Lemma prepare_rocon_launch_text_spec turtles :
  prepare_rocon_launch_text turtles
  = concert_document (zip turtles (entry_port <$> seq 0 (length turtles))).
Proof.
  unfold prepare_rocon_launch_text, concert_document. cbv zeta.
  rewrite launch_text_loop_spec, string_app_assoc.
  replace ((λ p, "114" +:+ str p) <$> seq 11 (length turtles))
    with (entry_port <$> seq 0 (length turtles)); [done|].
  replace (seq 11 (length turtles)) with (Nat.add 11 <$> seq 0 (length turtles))
    by apply (fmap_add_seq 11 0).
  by rewrite <-list_fmap_compose.
Qed.

Global Instance entry_port_inj : Inj (=) (=) entry_port.
Proof.
  intros i j H. unfold entry_port in H.
  apply (inj (String.app "114")) in H. unfold str in H.
  apply (inj (pretty : nat → string)) in H. lia.
Qed.

(** Up to the 89th entry the port is the numeral of 11411 plus the
    position. *)
Lemma entry_port_numeral i :
  i < 89 → entry_port i = pretty (11411 + N.of_nat i)%N.
Proof.
  intros Hi.
  assert (forallb (λ i, bool_decide (entry_port i = pretty (11411 + N.of_nat i)%N))
            (seq 0 89) = true) as Hall by (vm_compute; reflexivity).
  rewrite forallb_forall in Hall.
  apply (bool_decide_eq_true_1 _), Hall, in_seq. lia.
Qed.

(** C8, as the code has it.  For the names "kobuki" and "guimul" the
    launch text has two entries with the ports 11411 and 11412.  For any
    names, the entry at position [i] has the port made of the digits 114
    and the numeral of [11 + i]: the ports of a batch are pairwise
    distinct, and up to the 89th entry they are the numbers 11411,
    11412, ... in order. *)
Theorem launch_ports_C8 :
  prepare_rocon_launch_text ["kobuki"; "guimul"]
  = concert_document [("kobuki", "11411"); ("guimul", "11412")] ∧
  (∀ turtles, prepare_rocon_launch_text turtles
              = concert_document
                  (zip turtles (entry_port <$> seq 0 (length turtles)))) ∧
  (∀ i, entry_port i = "114" +:+ str (11 + i)) ∧
  (∀ i j, entry_port i = entry_port j → i = j) ∧
  (∀ i, i < 89 → entry_port i = pretty (11411 + N.of_nat i)%N).
Proof.
  split_and!.
  - by rewrite prepare_rocon_launch_text_spec.
  - apply prepare_rocon_launch_text_spec.
  - done.
  - apply entry_port_inj.
  - apply entry_port_numeral.
Qed.

Lemma launch_ports_C8_witness : entry_port 1 = "11412".
Proof.
  apply (proj2 (proj2 (proj2 (proj2 launch_ports_C8))) 1). lia.
Defined.

(** C8 as it is stated fails: the launch text for "kobuki" and "guimul"
    is not the document with the ports 1141 and 1142, and holds neither
    port as the value of a [port] attribute; the values are 11411 and
    11412. *)
Lemma launch_ports_C8_counterexample :
  let text := prepare_rocon_launch_text ["kobuki"; "guimul"] in
  text ≠ concert_document [("kobuki", "1141"); ("guimul", "1142")] ∧
  String.index 0 ("port=" +:+ dq +:+ "1141" +:+ dq) text = None ∧
  String.index 0 ("port=" +:+ dq +:+ "1142" +:+ dq) text = None ∧
  String.index 0 ("port=" +:+ dq +:+ "11411" +:+ dq) text = Some 96 ∧
  String.index 0 ("port=" +:+ dq +:+ "11412" +:+ dq) text = Some 435.
Proof.
  intros text. split_and!; [|vm_compute; reflexivity..].
  intros Heq. apply (f_equal String.length) in Heq.
  vm_compute in Heq. discriminate Heq.
Qed.

(** * Further properties *)

(** ** The spawn handler *)

(** A free name is given as it is. *)
Lemma unique_name_free name s :
  name ∉ turtles s → unique_name name s = mkResult (Return name) s [].
Proof.
  intros Hout. destruct (unique_name_spec name s) as (j & Hrun & Hj & Hbelow).
  destruct j as [|j]; [by rewrite Hrun, candidate_0|].
  destruct Hout. rewrite <-(candidate_0 name). apply Hbelow. lia.
Qed.

(** X1.  When the backend answers a spawn request, the handler replies
    with a name that the registry did not hold, puts that name last in
    the registry, and has called the backend once, for that name, and
    then the gateway once, with the announcement (not the cancellation)
    of that name.  A gateway that fails adds a log line and nothing else:
    the reply and the registration stay. *)
Theorem spawn_answered_X1 flip x y theta name s :
  let r := _spawn_turtle_service Answered flip x y theta name s in
  ∃ assigned log,
    outcome_of r = Return assigned ∧
    (assigned ∉ turtles s) ∧
    state_of r = set_turtles (turtles s ++ [assigned]) s ∧
    events_of r = EvBackendSpawn x y theta assigned
                  :: EvGatewayFlip (flip_request assigned false) :: log ∧
    log = match flip with
          | Answered => []
          | Failed => [EvLogErr "TurtleHerder : failed to send flip rules"]
          | Interrupted =>
              [EvLogInfo
                 "TurtleHerder : shutdown while contacting the gateway flip service"]
          end.
Proof.
  intros r. subst r.
  destruct (unique_name_spec name s) as (j & Hrun & Hj & _).
  rewrite (spawn_run _ _ _ _ _ _ _ _ Hrun).
  exists (candidate name j). eexists. split_and!; [done|done|done| |reflexivity].
  by destruct flip.
Qed.

(** X2.  When the backend's spawn call is interrupted by a shutdown, the
    handler still returns a response, with the empty name: the registry is
    as it was, nothing is submitted to the gateway, and the one line that
    is logged is an information, not an error. *)
Theorem spawn_interrupted_X2 flip x y theta name s :
  let r := _spawn_turtle_service Interrupted flip x y theta name s in
  outcome_of r = Return EmptyString ∧
  state_of r = s ∧
  ∃ tried,
    (tried ∉ turtles s) ∧
    events_of r =
    [EvBackendSpawn x y theta tried;
     EvLogInfo
       "TurtleHerder : shutdown while contacting the internal spawn turtle service"].
Proof.
  intros r. subst r.
  destruct (unique_name_spec name s) as (j & Hrun & Hj & _).
  rewrite (spawn_run _ _ _ _ _ _ _ _ Hrun).
  split_and!; [done|done|]. by exists (candidate name j).
Qed.

(** X3.  The spawn handler never raises and its loop never runs on:
    whatever the registry, the requested name and the answers of backend
    and gateway, it returns a reply, and the reply is the empty name or
    the name that the call has put last in the registry. *)
Theorem spawn_always_returns_X3 backend flip x y theta name s :
  let r := _spawn_turtle_service backend flip x y theta name s in
  ∃ reply_name,
    outcome_of r = Return reply_name ∧
    ((reply_name = EmptyString ∧ state_of r = s) ∨
     (turtles (state_of r) = turtles s ++ [reply_name])).
Proof.
  intros r. subst r.
  destruct (unique_name_spec name s) as (j & Hrun & Hj & _).
  rewrite (spawn_run _ _ _ _ _ _ _ _ Hrun).
  destruct backend.
  - exists (candidate name j). split; [done|]. by right.
  - exists EmptyString. split; [done|]. by left.
  - exists EmptyString. split; [done|]. by left.
Qed.

(** X4.  A spawn request for the empty name, on a registry that does not
    hold it and with a backend that answers, registers the empty name and
    replies with it: the reply of this success is the reply of a
    failure. *)
Theorem spawn_empty_name_X4 flip x y theta s :
  EmptyString ∉ turtles s →
  let ok := _spawn_turtle_service Answered flip x y theta EmptyString s in
  let ko := _spawn_turtle_service Failed flip x y theta EmptyString s in
  outcome_of ok = Return EmptyString ∧
  outcome_of ok = outcome_of ko ∧
  turtles (state_of ok) = turtles s ++ [EmptyString] ∧
  turtles (state_of ko) = turtles s.
Proof.
  intros Hfree ok ko. subst ok ko.
  pose proof (unique_name_free EmptyString s Hfree) as Hrun.
  rewrite <-(candidate_0 EmptyString) in Hrun at 2.
  rewrite !(spawn_run _ _ _ _ _ _ _ _ Hrun). done.
Qed.

Lemma spawn_empty_name_X4_witness :
  let ok := _spawn_turtle_service Answered Answered (QArith_base.Qmake 5 1)
              (QArith_base.Qmake 4 1) (QArith_base.Qmake 1 2) EmptyString
              (mkState ["kobuki"] [] ∅) in
  outcome_of ok = Return EmptyString ∧
  turtles (state_of ok) = ["kobuki"; EmptyString].
Proof.
  intros ok.
  destruct (spawn_empty_name_X4 Answered (QArith_base.Qmake 5 1)
              (QArith_base.Qmake 4 1) (QArith_base.Qmake 1 2)
              (mkState ["kobuki"] [] ∅)) as (H1 & _ & H3 & _).
  - cbn [turtles]. rewrite list_elem_of_singleton. discriminate.
  - split; [exact H1|exact H3].
Defined.

(** X5.  The name loop ends after at most as many rounds as the registry
    has names: the candidate that it ends on, the requested name itself
    being candidate 0 and the name with [_c] candidate [c + 1], has a
    number that is no larger than the length of the registry. *)
Theorem unique_name_bound_X5 name s :
  ∃ j, j ≤ length (turtles s) ∧
       unique_name name s = mkResult (Return (candidate name j)) s [] ∧
       (candidate name j ∉ turtles s).
Proof.
  destruct (unique_name_spec name s) as (j & Hrun & Hj & Hbelow).
  exists j. split_and!; [|done..].
  assert (candidate name <$> seq 0 j ⊆+ turtles s) as Hsub.
  { apply NoDup_submseteq.
    - apply (NoDup_fmap_2 _), NoDup_seq.
    - intros u (i & -> & Hi%elem_of_seq)%list_elem_of_fmap. apply Hbelow. lia. }
  apply submseteq_length in Hsub. by rewrite length_fmap, length_seq in Hsub.
Qed.

(** ** The names of a batch *)

Lemma batch_names_run names s :
  ∃ l, batch_names names s = mkResult (Return l) s [] ∧
       Forall2 (λ n u, unique_name n s = mkResult (Return u) s []) names l.
Proof.
  induction names as [|name names (l & Hrun & Hall)]; [by exists []|].
  destruct (unique_name_spec name s) as (j & Hj & _).
  exists (candidate name j :: l). split; [|by constructor].
  cbn [batch_names]. erewrite bind_Return by exact Hj.
  erewrite bind_Return by exact Hrun. reflexivity.
Qed.

(** X6.  The first loop of the batch spawn (lines 163-170) computes one
    name per requested name, in order, and each one as the spawn handler
    would for that name alone on the registry as it is: none of the names
    is in the registry, but a name that is requested twice in one batch
    is computed twice, the same. *)
Theorem batch_names_X6 names s :
  ∃ l, batch_names names s = mkResult (Return l) s [] ∧
       length l = length names ∧
       (∀ i n, names !! i = Some n →
          ∃ u, l !! i = Some u ∧ (u ∉ turtles s) ∧
               unique_name n s = mkResult (Return u) s []) ∧
       (∀ i j n, names !! i = Some n → names !! j = Some n → l !! i = l !! j).
Proof.
  destruct (batch_names_run names s) as (l & Hrun & Hall).
  assert (∀ i n, names !! i = Some n →
            ∃ u, l !! i = Some u ∧ (u ∉ turtles s) ∧
                 unique_name n s = mkResult (Return u) s []) as Heach.
  { intros i n Hn.
    destruct (Forall2_lookup_l _ _ _ _ _ Hall Hn) as (u & Hu & Hname).
    exists u. split_and!; [done| |done].
    destruct (unique_name_spec n s) as (j & Hj & Hout & _).
    rewrite Hj in Hname. by injection Hname as <-. }
  exists l. split_and!; [done|by rewrite (Forall2_length _ _ _ Hall)|done|].
  intros i j n Hi Hj.
  destruct (Heach i n Hi) as (u & -> & _ & Hu).
  destruct (Heach j n Hj) as (v & -> & _ & Hv).
  rewrite Hu in Hv. by injection Hv as ->.
Qed.

(** ** The registry and the disk over a run *)

Lemma step_registered s c : turtles (step s c) = turtles s ++ registered_by c s.
Proof.
  destruct c as [backend flip x y theta name|backend flip name
                |tmp hydro launched names|answers|delivered];
    unfold step, registered_by.
  - destruct (unique_name_spec name s) as (j & Hrun & _).
    destruct backend; rewrite !(spawn_run _ _ _ _ _ _ _ _ Hrun);
      cbn [state_of outcome_of set_turtles turtles]; by rewrite ?app_nil_r.
  - by rewrite kill_run, app_nil_r.
  - by rewrite spawn_turtles_run, app_nil_r.
  - rewrite app_nil_r. apply (preserves_shutdown turtles).
  - rewrite app_nil_r. by apply preserves_signal_handler.
Qed.

Lemma run_registered calls s :
  turtles (run calls s) = turtles s ++ registered calls s.
Proof.
  revert s. induction calls as [|c calls IH]; intros s.
  - by rewrite app_nil_r.
  - cbn [run foldl registered]. fold (run calls (step s c)).
    by rewrite IH, step_registered, app_assoc.
Qed.

Lemma registered_by_fresh c s :
  registered_by c s = [] ∨
  ∃ assigned, registered_by c s = [assigned] ∧ (assigned ∉ turtles s).
Proof.
  destruct c as [backend flip x y theta name| | | |]; try by left.
  destruct backend; try by left.
  destruct (unique_name_spec name s) as (j & Hrun & Hj & _).
  right. exists (candidate name j). split; [|done].
  unfold registered_by. by rewrite (spawn_run _ _ _ _ _ _ _ _ Hrun).
Qed.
.....
_Directions for this task_: Beginning at the line with "unfold registered_by. by", write out each line exactly as it stands until the listing ends, and add nothing.

_Reply to the task_:
  unfold registered_by. by rewrite (spawn_run _ _ _ _ _ _ _ _ Hrun).
Qed.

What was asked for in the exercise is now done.